Note: You can download all workshop materials here, or visit kateto.net/netscix2016. |
This tutorial covers basics of network analysis and visualization with the R package igraph (maintained by Gabor Csardi and Tamas Nepusz). The igraph library provides versatile options for descriptive network analysis and visualization in R, Python, and C/C++. This workshop will focus on the R implementation. You will need an R installation, and RStudio. You should also install the latest version of igraph
for R:
install.packages("igraph")
Before we start working with networks, we will go through a quick introduction/reminder of some simple tasks and principles in R.

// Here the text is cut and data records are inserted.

(* ===== verification/BoundsTheorems.v ===== *)
(** What the bounds checker promises:
    [csrc/address_sanitizer/bounds_check.cpp]. *)
From stdpp Require Import base numbers list option gmap.
From S2P Require Import Prelude.
From S2P Require Import RecordDefs.
From S2P Require Import BoundsCheck.
Import Bounds.

(** C18: the vector of ranges implements a permission map: after any history of
    [Add], [Remove] and [SetPermission] on an empty [DiscreteBounds] it is sorted
    and disjoint, and as long as no [Add] lands inside a larger range of another
    permission, the permission of every address is what the same history does
    to a plain map from addresses to permissions. *)
Theorem bounds_refine_permission_map os :
  Forall op_u64 os →
  ranges_ok (foldl step [] os) ∧
  (all_safe [] os = true → ∀ x, perm_at (foldl step [] os) x = foldl spec_step (λ _, None) os x).
Proof.
  intros Hu. split; [by apply steps_ok|]. intros Hs x. by apply steps_refine.
Qed.

Lemma bounds_refine_permission_map_witness :
  let os := [OAdd 4096 512 3; OAdd 4608 64 1; ORemove 4200 8; OSetPermission 4300 16 2] in
  perm_at (foldl step [] os) 4310 = foldl spec_step (λ _, None) os 4310.
Proof.
  apply (bounds_refine_permission_map
    [OAdd 4096 512 3; OAdd 4608 64 1; ORemove 4200 8; OSetPermission 4300 16 2]).
  - repeat constructor; simpl; unfold is_u64; lia.
  - by vm_compute.
Defined.

(** C23: an access is judged byte by byte: for either bounds class, [Check]
    reports exactly the number of addresses of the request that are not
    allocated with the needed permission, and reports nothing exactly when all
    of them are. *)
Theorem access_check_exact b addr size t :
  BoundsCheck.bounds_ok b → is_u64 addr → is_u64 size → size ≠ 0 →
  let bad := size - permitted_count (BoundsCheck.bounds_ranges b) t addr size in
  BoundsCheck.Bounds_Check b addr size t = (if 0 <? bad then bad_msg addr bad else Err.no_error) ∧
  (Err.isError (BoundsCheck.Bounds_Check b addr size t) = false ↔
   ∀ x, addr <= x < addr + size → permits (BoundsCheck.bounds_ranges b) t x = true).
Proof.
  intros Hok Ha Hs Hne bad. rewrite BoundsCheck.Bounds_Check_spec by done. split; [done|].
  pose proof (unpermitted_pos (BoundsCheck.bounds_ranges b) t addr size ltac:(apply Hs)) as Hpos.
  fold bad in Hpos |- *. cbv zeta. case_cmp; simpl.
  - split; [done|]. intros Hall. apply Hpos in H as (x & Hx & Hp). by rewrite Hall in Hp.
  - split; [|done]. intros _ x Hx. destruct (permits _ _ x) eqn:E; [done|]. exfalso.
    assert (0 < bad) by (apply Hpos; eauto). lia.
Qed.

Lemma access_check_exact_witness :
  let b := BoundsCheck.DiscreteBounds (Bounds.Add [] 4096 512 3).1 in
  BoundsCheck.Bounds_Check b 4600 16 READ = bad_msg 4600 8.
Proof.
  intros b. destruct (access_check_exact b 4600 16 READ) as [-> _].
  - apply (Add_spec [] 4096 512 3); by vm_compute.
  - by vm_compute.
  - by vm_compute.
  - done.
  - by vm_compute.
Defined.

(** Adding inside a larger range of another permission loses memory:
    everything between the end of the request and the end of the enclosing range
    is no longer allocated, so a following access there is reported although
    nothing was freed. *)
Theorem add_drops_tail l addr size p r x :
  ranges_ok l → is_u64 addr → is_u64 size → Err.isError (CheckOverflow addr size) = false →
  cut_prev l addr p = Some r → addr + size <= x < addrR r →
  perm_at l x = Some (permission r) ∧ perm_at (Bounds.Add l addr size p).1 x = None.
Proof.
  intros Hok Ha Hs Hov Hc Hx. destruct (Add_spec l addr size p) as [_ Hp]; try done. unfold is_u64 in *.
  split.
  - unfold cut_prev in Hc. destruct (upper_bound _ l) as [pre post] eqn:Hu.
    apply upper_bound_split in Hu as (-> & Hf & _). simpl in Hc.
    apply bind_Some in Hc as (prev & Hlast & Hif). apply last_Some in Hlast as [pre' ->].
    case_match; simplify_eq. apply Forall_app in Hf as [_ Hr]. apply Forall_cons in Hr as [Hr _]. bool_prop.
    apply ranges_from_app in Hok as [Hpre _]. apply ranges_from_app in Hpre as [Hpre' (? & ? & ? & _)].
    rewrite !perm_at_app, (perm_at_after 0 pre') by (done || lia). simpl.
    unfold in_range. by repeat case_cmp; simpl; try lia.
  - rewrite Hp. unfold dropped, inside. rewrite Hc. repeat case_cmp; simpl; done || lia.
Qed.

Lemma add_drops_tail_witness :
  let l := (Bounds.Add [] 4096 512 1).1 in
  perm_at l 4400 = Some 1 ∧ perm_at (Bounds.Add l 4200 16 3).1 4400 = None.
Proof.
  intros l. apply (add_drops_tail l 4200 16 3 {| addrL := 4096; addrR := 4608; permission := 1 |} 4400);
    by vm_compute.
Defined.

(** [HasOverlap] of a vector answers "yes" exactly when some range shares
    an address interval with the request (and never for an empty request or one
    that leaves the 64-bit space). *)
Theorem overlap_exact l addr size :
  ranges_ok l → is_u64 addr → is_u64 size →
  Bounds.HasOverlap l addr size = true ↔
    size ≠ 0 ∧ addr + size < 2 ^ 64 ∧ Exists (λ r, addrL r < addr + size ∧ addr < addrR r) l.
Proof.
  intros Hok Ha Hs. unfold Bounds.HasOverlap, is_u64, UINT64_MAX in *. u64_simpl.
  destruct (Z.eqb_spec size 0); simpl; [naive_solver lia|].
  destruct (Z.ltb_spec (18446744073709551615 - size) addr); [split; [done|lia]|].
  u64_simpl. rewrite (overlap_scan_spec _ _ l 0) by (done || lia). split; [|tauto].
  intros. split_and!; [done|lia|done].
Qed.

Lemma overlap_exact_witness :
  Bounds.HasOverlap (Bounds.Add [] 4096 512 1).1 4600 16 = true.
Proof.
  apply (overlap_exact (Bounds.Add [] 4096 512 1).1 4600 16);
    [by vm_compute..|].
  split_and!; [done|lia|]. by apply Exists_cons_hd.
Defined.
(** These tables are local objects: no peer entry refers to them. *)
Fixpoint tensor_records (env : Asan.Env) (bR bW : BoundsCheck.BoundsCheck) (records : list MemOpRecord)
    (a : AddressSanitizer) : option AddressSanitizer :=
  match records with
  | [] => Some a
  | r :: records' =>
      if negb (bool_decide (Mor.type r = LOAD)) && negb (bool_decide (Mor.type r = STORE))
      then tensor_records env bR bW records' a
      else if bool_decide (Mor.dstSpace r = GM) then tensor_records env bR bW records' a
      else
        let load := bool_decide (Mor.type r = LOAD) in
        '(s, b, errors) ←
          Asan.doAction env 0 (config_ a) r (shadowMemory_ a) (if load then bR else bW) true;
        let a := upd_buffer (foldl ErrBuf.Add (errorBuffer_ a) errors) (upd_shadow s a) in
        tensor_records env (if load then b else bR) (if load then bW else b) records' a
  end.

Definition DoWithLocalTensor (env : Asan.Env) (record : MstxRecord) (records : list MemOpRecord)
    (a : AddressSanitizer) : option AddressSanitizer :=
  let '(bR, bW) := tensor_bounds record in tensor_records env bR bW records a.

(** *** Events *)

Fixpoint replay_events (mask : Z) (events : list SanEvent) (a : AddressSanitizer) : AddressSanitizer :=
  match events with
  | [] => a
  | e :: events' =>
      if negb (ShouldCollectInitcheckEvent mask e) then replay_events mask events' a
      else
        let '(r, released) := r_Do (pipelineReplayer_ a) e in
        let a := upd_replay r (replayedRecords_ a) (replayedEventCount_ a) a in
        replay_events mask events' (foldl replay_callback a released)
  end.

Definition is_kernel_finish (record : SanitizerRecord) : bool :=
  match record with
  | KERNEL_RECORD k => RecordType.eqb (kr_recordType k) RecordType.KERNEL_FINISH
  | _ => false
  end.

Definition DoEvents (env : Asan.Env) (rtPtr dfxPtr : Z) (record : SanitizerRecord) (events : list SanEvent)
    (st : AlignChecker.AlignChecker * AddressSanitizer)
    : option (AlignChecker.AlignChecker * AddressSanitizer) :=
  let '(c, a) := st in
  match record with
  | REGION_PERMISSION desc => Some (c, SetPermission desc a)
  | _ =>
      if bool_decide (events = []) then Some (c, a)
      else if IsMstxRecordWithTensor record then
        records ← Convert.ConvertEventsToRecords (initCheck (config_ a)) events [];
        a ← match record with
            | KERNEL_RECORD k => DoWithLocalTensor env (kr_mstx k) records a
            | _ => Some a
            end;
        if is_kernel_finish record then ReportAfterKernelFinish c a else Some (c, a)
      else
        a ← check_registers events a;
        if initCheck (config_ a) then
          let mask := GetEffectiveInitcheckAddressSpaceMask (config_ a) (Asan.initcheckMask env)
                        ADDRESS_SANITIZER_EVENTS in
          let a := replay_events mask events a in
          if r_IsFinished (pipelineReplayer_ a) then
            a ← DoMemOpRecords env rtPtr dfxPtr (replayedRecords_ a) a;
            ReportAfterKernelFinish c a
          else Some (c, a)
        else
          records ← Convert.ConvertEventsToRecords false events [];
          a ← DoMemOpRecords env rtPtr dfxPtr records a;
          if is_kernel_finish record then ReportAfterKernelFinish c a else Some (c, a)
  end.

(** *** Errors found on the device *)

Definition KE_ILLEGAL_ADDR_WRITE : Z := 0.
Definition KE_ILLEGAL_ADDR_READ : Z := 1.
Definition KE_MISALIGNED_ACCESS : Z := 2.
Definition KE_THREAD_OVERLAP : Z := 3.
Definition KE_MAX : Z := 9.

(** The payload union: the fields the address sanitizer reads. *)
Record KernelErrorDesc := {
  ke_location : Location; ke_threadLoc : SimtThreadLocation; ke_space : AddressSpace; ke_errorType : Z;
  ke_addr : Z; ke_size : Z; ke_conflictedThreadLoc : SimtThreadLocation;
}.

(** One iteration: the message object is reused by the next one. *)
Definition online_error (fileName : Z → string) (st : ErrBuf.ErrorBuffer * ErrorMsg) (d : KernelErrorDesc)
    : ErrBuf.ErrorBuffer * ErrorMsg :=
  let '(buf, error) := st in
  let t := ke_errorType d in
  if KE_MAX <=? t then st
  else
    let l := ke_location d in
    let error := Err.upd_aux
      (Aux.set_threadLoc (ke_threadLoc d) ∘ Aux.set_coreId (loc_blockId l) ∘ Aux.set_pc (loc_pc l) ∘
       Aux.set_space (ke_space d) ∘ Aux.set_fileName (fileName (loc_fileNo l)) ∘
       Aux.set_lineNo (loc_lineNo l)) error in
    let filled type e :=
      Err.mkErrorMsg type (Err.isError e)
        (Aux.set_nBadBytes (ke_size d) (Aux.set_badAddr (ke_addr d) (Err.auxData e))) in
    if (t =? KE_ILLEGAL_ADDR_READ) || (t =? KE_ILLEGAL_ADDR_WRITE) then
      let e := filled (if t =? KE_ILLEGAL_ADDR_READ then ILLEGAL_ADDR_READ else ILLEGAL_ADDR_WRITE) error in
      (ErrBuf.Add buf e, e)
    else if t =? KE_MISALIGNED_ACCESS then
      let e := filled MISALIGNED_ACCESS error in (ErrBuf.Add buf e, e)
    else if t =? KE_THREAD_OVERLAP then
      let e := Err.upd_aux (Aux.set_conflictedThreadLoc (ke_conflictedThreadLoc d))
                 (filled OUT_OF_BOUNDS error) in
      (ErrBuf.Add buf e, e)
    else (buf, error).

(** [None] stands for the null descriptor array. *)
Definition ParseOnlineError (fileName : Z → string) (descs : option (list KernelErrorDesc))
    (blockType : BlockType) (serialNo : Z) (a : AddressSanitizer) : AddressSanitizer :=
  match descs with
  | None => a
  | Some l =>
      let error := Err.mkErrorMsg INVALID_ERROR true
        (Aux.set_displayThread true (Aux.set_isSimt true (Aux.set_side KERNEL
          (Aux.set_serialNo serialNo (Aux.set_blockType blockType Aux.default))))) in
      upd_buffer (foldl (online_error fileName) (errorBuffer_ a, error) l).1 a
  end.

(** *** End of the run *)

Definition RegisterNotifyFunc (c : AlignChecker.AlignChecker) (a : AddressSanitizer)
    : AlignChecker.AlignChecker * AddressSanitizer :=
  ({| AlignChecker.registered := true; AlignChecker.errorBuffer_ := AlignChecker.errorBuffer_ c;
      AlignChecker.deviceType_ := AlignChecker.deviceType_ c |}, upd_msg MSG_REGISTERED (sent a) a).

Definition SummaryUnusedHeapCheck (a : AddressSanitizer) : option AddressSanitizer :=
  '(s, errNoUse) ← Shm.CheckUnusedHeap (shadowMemory_ a);
  let a := upd_shadow s a in
  let badHeap := Shm.GetUnusedHeap s in
  match msgFunc_ a with
  | MSG_NULL => Some a
  | _ => if 0 <? Shm.blockNum badHeap
         then notify (NUnusedSummary LV_WARN errNoUse (Shm.bytesNotUse badHeap) (Shm.blockNum badHeap)) a
         else Some a
  end.

Definition SummaryLeakCheck (a : AddressSanitizer) : option AddressSanitizer :=
  let msgs := Shm.DoLeakCheck (shadowMemory_ a) in
  match msgs with
  | [] => Some a
  | _ :: _ =>
      let lenSum := foldl (λ n m, n +u Aux.nBadBytes (Err.auxData m)) 0 msgs in
      match msgFunc_ a with
      | MSG_NULL => Some a
      | _ =>
          a ← notify (NLeakSummary (GetNotifyLv MEM_LEAK) msgs lenSum (Z.of_nat (length msgs))) a;
          Some (upd_msg MSG_NULL (sent a) a)
      end
  end.

(** [Exit]; the guard object runs last and drops both notification functions. *)
Definition Exit (c : AlignChecker.AlignChecker) (a : AddressSanitizer)
    : option (AlignChecker.AlignChecker * AddressSanitizer) :=
  a ← (if memCheck (config_ a) && checkUnusedMemory (config_ a) then SummaryUnusedHeapCheck a else Some a);
  a ← (if leakCheck (config_ a) then SummaryLeakCheck a else Some a);
  Some (match msgFunc_ a with
        | MSG_NULL => (c, a)
        | _ =>
            ({| AlignChecker.registered := false; AlignChecker.errorBuffer_ := AlignChecker.errorBuffer_ c;
                AlignChecker.deviceType_ := AlignChecker.deviceType_ c |}, upd_msg MSG_NULL (sent a) a)
        end).
End sanitizer.
End ASan.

You can assign a value to an object using assign()
, <-
, or =
.
x <- 3 # Assignment
x # Evaluate the expression and print result
y <- 4 # Assignment
y + 5 # Evaluation, y remains 4
z <- x + 17*y # Assignment
z # Evaluation
rm(z) # Remove z: deletes the object.
z # Error!
We can use the standard operators <
, >
, <=
, >=
, ==
(equality) and !=
(inequality). Comparisons return Boolean values: TRUE
or FALSE
(often abbreviated to just T
and F
).
2==2 # Equality
2!=2 # Inequality
x <= y # less than or equal: "<", ">", and ">=" also work
Special constants include:
# NA - missing or undefined data
5 + NA # When used in an expression, the result is generally NA
is.na(5+NA) # Check if missing
# NULL - an empty object, e.g. a null/empty list
10 + NULL # use returns an empty object (length zero)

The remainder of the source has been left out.